Mass Shootings Gun Access

In this Jan. 19, 2016, file photo, handguns are displayed at the Smith & Wesson booth at the Shooting, Hunting and Outdoor Trade Show in Las Vegas. Federal law has no mechanism to seize firearms from people who are prohibited to buy or own one. Most states let police seize a firearm when they encounter such people, but few states have a procedure to actively retrieve and remove firearms from those people.

Firearm sales decreased in Colorado for the fifth year in a row, while denials of firearm transactions rose slightly, data from the Colorado Bureau of Investigation indicate.

CBI processed 342,439 background checks for gun purchases in 2019, the lowest since 2014. The majority of sales were for handguns, and in December the average time to perform the check was 10 minutes and 29 seconds. Just over 2% of those checks resulted in a denial of transaction.

The CBI’s InstaCheck unit performs background investigations for every firearm purchase. The background checks are a proxy for firearm transactions, although there is not a tracking mechanism for every type of gun transfer.

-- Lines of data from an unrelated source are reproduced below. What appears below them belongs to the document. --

(** With no extension a spilled data frame goes to the user callback as it is. *)
Lemma rx_spill_data w : Ready w -> 0 <= rx_ubuf_head w -> data_op (opcode w) ->
  rx_spill w = (delivered w, 0).
Proof.
  intros R Hh Hop. unfold rx_spill, rx_drain_extension, delivered.
  assert (E : (opcode w =? LWSWSOPC_CLOSE) = false /\ (opcode w =? LWSWSOPC_PING) = false /\
              (opcode w =? LWSWSOPC_PONG) = false /\
              ((opcode w =? LWSWSOPC_TEXT_FRAME) || (opcode w =? LWSWSOPC_BINARY_FRAME)
               || (opcode w =? LWSWSOPC_CONTINUATION)) = true)
    by (destruct Hop as [->|[->| ->]]; done).
  destruct E as (-> & -> & -> & ->). rewrite (rd_state _ R), (ext_none _ _ _ (rd_ext _ R)).
  cbn [bool_decide orb Z.ltb Z.compare andb token_len].
  change (nz 0) with false. cbn [andb]. unfold lws_remove_wsi_from_draining_ext_list. rewrite (rd_drain _ R).
  change (LWS_CALLBACK_RECEIVE =? LWS_CALLBACK_RECEIVE_PONG) with false. rewrite orb_false_r.
  destruct (rx_ubuf_head w >? 0) eqn:Eh; [|done].
  rewrite taking_present, callback_taken; [|destruct R; by destruct w|rx_reason_tac].
  cbn [tok_data tok token_len fst]. unfold already_done. by rewrite ubuf_data_nul.
Qed.

(** The bytes and the callback of a delivery. *)
Lemma delivered_acts w : 0 < rx_ubuf_head w -> exists v,
  delivered w = v {{ rx_ubuf_head := 0 }} /\
  user_acts LWS_CALLBACK_RECEIVE (emit (ECallback LWS_CALLBACK_RECEIVE (ubuf_data w (rx_ubuf_head w)))
                                    (store_nul w (mkTok TUbuf (rx_ubuf_head w)))) v.
Proof.
  intros Hh. unfold delivered. rewrite Z.gtb_ltb, (proj2 (Z.ltb_lt _ _)) by done.
  destruct (callback_run (store_nul w (mkTok TUbuf (rx_ubuf_head w))) LWS_CALLBACK_RECEIVE
    (ubuf_data w (rx_ubuf_head w)) ltac:(rx_reason_tac)) as (v & -> & A).
  by exists v.
Qed.

Lemma delivered_none w : ~ 0 < rx_ubuf_head w -> delivered w = w {{ rx_ubuf_head := 0 }}.
Proof. intros Hh. unfold delivered. by rewrite Z.gtb_ltb, (proj2 (Z.ltb_ge _ _)) by lia. Qed.

Lemma set_head_ready w n : Ready w -> Ready (w {{ rx_ubuf_head := n }}).
Proof. intros R. apply (ready_ext w); [done|destruct w; try done; apply R..]. Qed.

Lemma delivered_ready w : Ready w -> Ready (delivered w).
Proof.
  intros R. destruct (decide (0 < rx_ubuf_head w)) as [Hh|Hh].
  - destruct (delivered_acts w Hh) as (v & -> & A). apply set_head_ready, (acts_ready _ _ _ A).
    apply (ready_ext w); [done|destruct w; cbn; try done; apply R || by rewrite length_insert..].
  - rewrite delivered_none by done. by apply set_head_ready.
Qed.

Lemma mask_from_mod key p : forall i j, i mod 4 = j mod 4 -> mask_from key i p = mask_from key j p.
Proof.
  induction p as [|x p IH]; intros i j E; cbn [mask_from]; [done|].
  rewrite E. f_equal. apply IH. by rewrite (Zplus_mod i), (Zplus_mod j), E.
Qed.

Lemma land3_mod i : i .& 3 = i mod 4.
Proof. apply (land_ones_mod i 2). lia. Qed.

Lemma u8_mod4 i : u8 i mod 4 = i mod 4.
Proof. unfold u8, wrap. apply Z.mod_mod_divide. by exists 64. Qed.

(** The wire form of a payload at the connection's position in the key. *)
Definition wire (w : lws) (p : bytes) : bytes :=
  if all_zero_nonce w then p else mask_from (mask w) (mask_idx w) p.

(** One byte of payload off the wire. *)
Lemma wire_cons w x p : wire w (x :: p) =
  (if all_zero_nonce w then x else x .^ znth (mask w) (mask_idx w .& 3))
  :: wire (push w 0) p.
Proof.
  unfold wire, push. destruct w. cbn. destruct all_zero_nonce; [done|].
  cbn [mask_from]. rewrite land3_mod. f_equal. apply mask_from_mod. by rewrite u8_mod4.
Qed.

Lemma wire_ext w w' p : all_zero_nonce w = all_zero_nonce w' -> mask w = mask w' ->
  mask_idx w = mask_idx w' -> wire w p = wire w' p.
Proof. unfold wire. by intros -> -> ->. Qed.

(** The parse position inside a data frame whose payload [p] is still to come. *)
Record InPayload (w : lws) (p : bytes) : Prop := {
  ip_ready : Ready w;
  ip_state : lws_rx_parse_state w = RXPS_PAYLOAD_UNTIL_LENGTH_EXHAUSTED;
  ip_head : 0 <= rx_ubuf_head w < spill_size w;
  ip_len : rx_packet_length w = zlen p;
  ip_max : zlen p < 2 ^ SIZE_W;
  ip_op : data_op (opcode w)
}.

(** The connection between frames. *)
Record Idle (w : lws) : Prop := {
  id_ready : Ready w;
  id_state : lws_rx_parse_state w = RXPS_NEW;
  id_head : rx_ubuf_head w = 0
}.

(** The parts of the receive state a delivery leaves alone. *)
Definition same_frame (w w' : lws) : Prop :=
  lws_rx_parse_state w' = lws_rx_parse_state w /\ rx_packet_length w' = rx_packet_length w /\
  opcode w' = opcode w /\ mask w' = mask w /\ mask_idx w' = mask_idx w /\
  all_zero_nonce w' = all_zero_nonce w /\ spill_size w' = spill_size w.

Lemma delivered_frame w : same_frame w (delivered w).
Proof.
  destruct (decide (0 < rx_ubuf_head w)) as [Hh|Hh].
  - destruct (delivered_acts w Hh) as (v & -> & (t & pt & pb & cl & mk & mi & ev & -> & _ & _ & Em & _)).
    destruct (Em eq_refl) as [-> ->]. unfold same_frame, spill_size. by destruct w.
  - rewrite delivered_none by done. unfold same_frame, spill_size. by destruct w.
Qed.

Lemma delivered_head w : rx_ubuf_head (delivered w) = 0.
Proof. unfold delivered. by destruct (if rx_ubuf_head w >? 0 then _ else _). Qed.

Lemma delivered_events w : 0 < rx_ubuf_head w -> calls (events (delivered w)) =
  calls (events w) ++ [ECallback LWS_CALLBACK_RECEIVE (ubuf_data w (rx_ubuf_head w))].
Proof.
  intros Hh. destruct (delivered_acts w Hh) as (v & -> & A).
  destruct (acts_fields _ _ _ A) as (_ & _ & _ & _ & _ & _ & _ & _ & _ & E).
  replace (events (v {{ rx_ubuf_head := 0 }})) with (events v) by (by destruct v). rewrite E.
  unfold emit, store_nul. destruct w. cbn. by rewrite calls_app.
Qed.

Lemma zlen_ubuf w : Ready w -> 0 <= rx_ubuf_head w <= spill_size w ->
  zlen (ubuf_data w (rx_ubuf_head w)) = rx_ubuf_head w.
Proof.
  intros [_ _ _ _ _ _ Ha Hu _ _] Hh. unfold ubuf_data, zlen. rewrite length_take, length_drop, Hu, Ha.
  unfold LWS_PRE. lia.
Qed.

(** What the byte [c] on the wire stands for. *)
Definition plain (w : lws) (c : Z) : Z :=
  if all_zero_nonce w then c else c .^ znth (mask w) (mask_idx w .& 3).

Lemma plain_plain w x : plain w (plain w x) = x.
Proof. unfold plain. destruct (all_zero_nonce w); [done|apply lxor_cancel]. Qed.

Lemma push_fields w c :
  rx_ubuf_head (push w c) = rx_ubuf_head w + 1 /\ rx_packet_length (push w c) = rx_packet_length w - 1 /\
  lws_rx_parse_state (push w c) = lws_rx_parse_state w /\ opcode (push w c) = opcode w /\
  spill_size (push w c) = spill_size w /\ events (push w c) = events w.
Proof. unfold push, spill_size. destruct w. cbn. repeat split; lia. Qed.

Lemma set_state_ready w s : Ready w -> Ready (w {{ lws_rx_parse_state := s }}).
Proof. intros R. destruct w. destruct R. unfold spill_size in *. by constructor. Qed.

(** The last byte of the payload. *)
Lemma payload_last w x : InPayload w [x] ->
  exists w', lws_rx_sm w (plain w x) = (w', 0) /\ Idle w' /\ spill_size w' = spill_size w /\
    calls (events w') = calls (events w) ++ [ECallback LWS_CALLBACK_RECEIVE (ubuf_data w (rx_ubuf_head w) ++ [x])].
Proof.
  intros [R Hst Hh Hl Hm Hop]. change (zlen [x]) with 1 in *.
  rewrite (rx_payload_store w _ R Hst Hh) by lia. rewrite Hl. cbn [Z.eqb Pos.eqb].
  pose proof (push_data w (plain w x) R Hh) as Ed. fold (plain w (plain w x)) in Ed.
  rewrite plain_plain in Ed. destruct (push_fields w (plain w x)) as (Fh & _ & _ & Fo & Fs & Fe).
  pose proof (set_state_ready _ RXPS_NEW (push_ready w (plain w x) R)) as R1.
  set (w1 := push w (plain w x)) in *. set (w2 := w1 {{ lws_rx_parse_state := RXPS_NEW }}) in *.
  assert (F2 : rx_ubuf_head w2 = rx_ubuf_head w1 /\ opcode w2 = opcode w1 /\ events w2 = events w1 /\
    spill_size w2 = spill_size w1 /\ lws_rx_parse_state w2 = RXPS_NEW /\ rx_ubuf w2 = rx_ubuf w1)
    by (by destruct w1).
  destruct F2 as (F2h & F2o & F2e & F2s & F2p & F2u).
  rewrite rx_spill_data by (done || lia || by rewrite F2o, Fo).
  exists (delivered w2). destruct (delivered_frame w2) as (D1 & _ & _ & _ & _ & _ & D7).
  split; [done|]. split; [split; [by apply delivered_ready|congruence|apply delivered_head]|].
  split; [congruence|]. rewrite delivered_events by lia. rewrite F2e, Fe. do 3 f_equal.
  rewrite <- Ed, F2h, Fh. unfold ubuf_data. by rewrite F2u.
Qed.

(** A byte of the payload with more to come. *)
Lemma payload_more w x p : p <> [] -> InPayload w (x :: p) ->
  exists w', lws_rx_sm w (plain w x) = (w', 0) /\ InPayload w' p /\
    wire w (x :: p) = plain w x :: wire w' p /\ spill_size w' = spill_size w /\
    let g := ubuf_data w (rx_ubuf_head w) ++ [x] in
    if zlen g =? spill_size w
    then ubuf_data w' (rx_ubuf_head w') = [] /\
         calls (events w') = calls (events w) ++ [ECallback LWS_CALLBACK_RECEIVE g]
    else ubuf_data w' (rx_ubuf_head w') = g /\ calls (events w') = calls (events w).
Proof.
  intros Hp [R Hst Hh Hl Hm Hop]. rewrite zlen_cons in *.
  assert (Hpos : 0 < zlen p) by (destruct p; [done|rewrite zlen_cons; pose proof (zlen_nonneg p); lia]).
  rewrite (rx_payload_store w _ R Hst Hh) by lia. rewrite (proj2 (Z.eqb_neq _ 1)) by lia.
  pose proof (push_data w (plain w x) R Hh) as Ed. fold (plain w (plain w x)) in Ed.
  rewrite plain_plain in Ed. pose proof (zlen_ubuf w R ltac:(lia)) as Ez.
  destruct (push_fields w (plain w x)) as (Fh & Fl & Fp & Fo & Fs & Fe).
  pose proof (push_ready w (plain w x) R) as R1.
  assert (Ew : wire w (x :: p) = plain w x :: wire (push w (plain w x)) p).
  { rewrite wire_cons. fold (plain w x). apply f_equal. by apply wire_ext; destruct w. }
  set (w1 := push w (plain w x)) in *. cbv zeta. rewrite zlen_app, Ez. change (zlen [x]) with 1.
  destruct (rx_ubuf_head w + 1 =? spill_size w) eqn:Efull; zbool.
  - rewrite rx_spill_data by (done || lia || by rewrite Fo).
    destruct (delivered_frame w1) as (D1 & D2 & D3 & D4 & D5 & D6 & D7).
    pose proof (delivered_head w1) as Dh.
    exists (delivered w1). split; [done|]. split.
    { split; [by apply delivered_ready|congruence|rewrite Dh; pose proof (rd_size _ R); lia|lia|lia|by rewrite D3, Fo]. }
    split; [rewrite Ew; f_equal; by apply wire_ext|]. split; [congruence|].
    rewrite Dh. split; [done|]. rewrite delivered_events by lia. by rewrite Fe, Fh, Ed.
  - exists w1. split; [done|]. split; [split; [done|congruence|lia|lia|lia|by rewrite Fo]|].
    split; [done|]. split; [done|]. by rewrite Fh.
Qed.

Lemma wire_cons' w x p : exists q, wire w (x :: p) = plain w x :: q.
Proof. eexists. apply wire_cons. Qed.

The top reason for denial of sale was that a background check turned up an arrest or conviction for assault. Over 1,000 transactions in 2019 were also halted due to drug crimes. The presence of restraining orders, burglary, larceny and sexual assault crimes each blocked between 109 and 454 purchases.

The Federal Bureau of Investigation reports that since the federal criminal background check system started in 1998, there have been 1.7 million denials nationwide, more than half of which were due to a prior conviction for a crime.

Background checks in Colorado for calendar year 2019 represented a 235% increase in the number of checks performed in 2001. Of the approximately 2,144 people who appealed their denial in 2001, half of those appeals were reversed. In 2018, the ratio was roughly the same: 53% of the 3,536 appeals resulted in a reversal.

A CBI spokesperson said that the burden in appeals is on the bureau to prove its case based on a person's criminal history, and not on the individual who received the denial.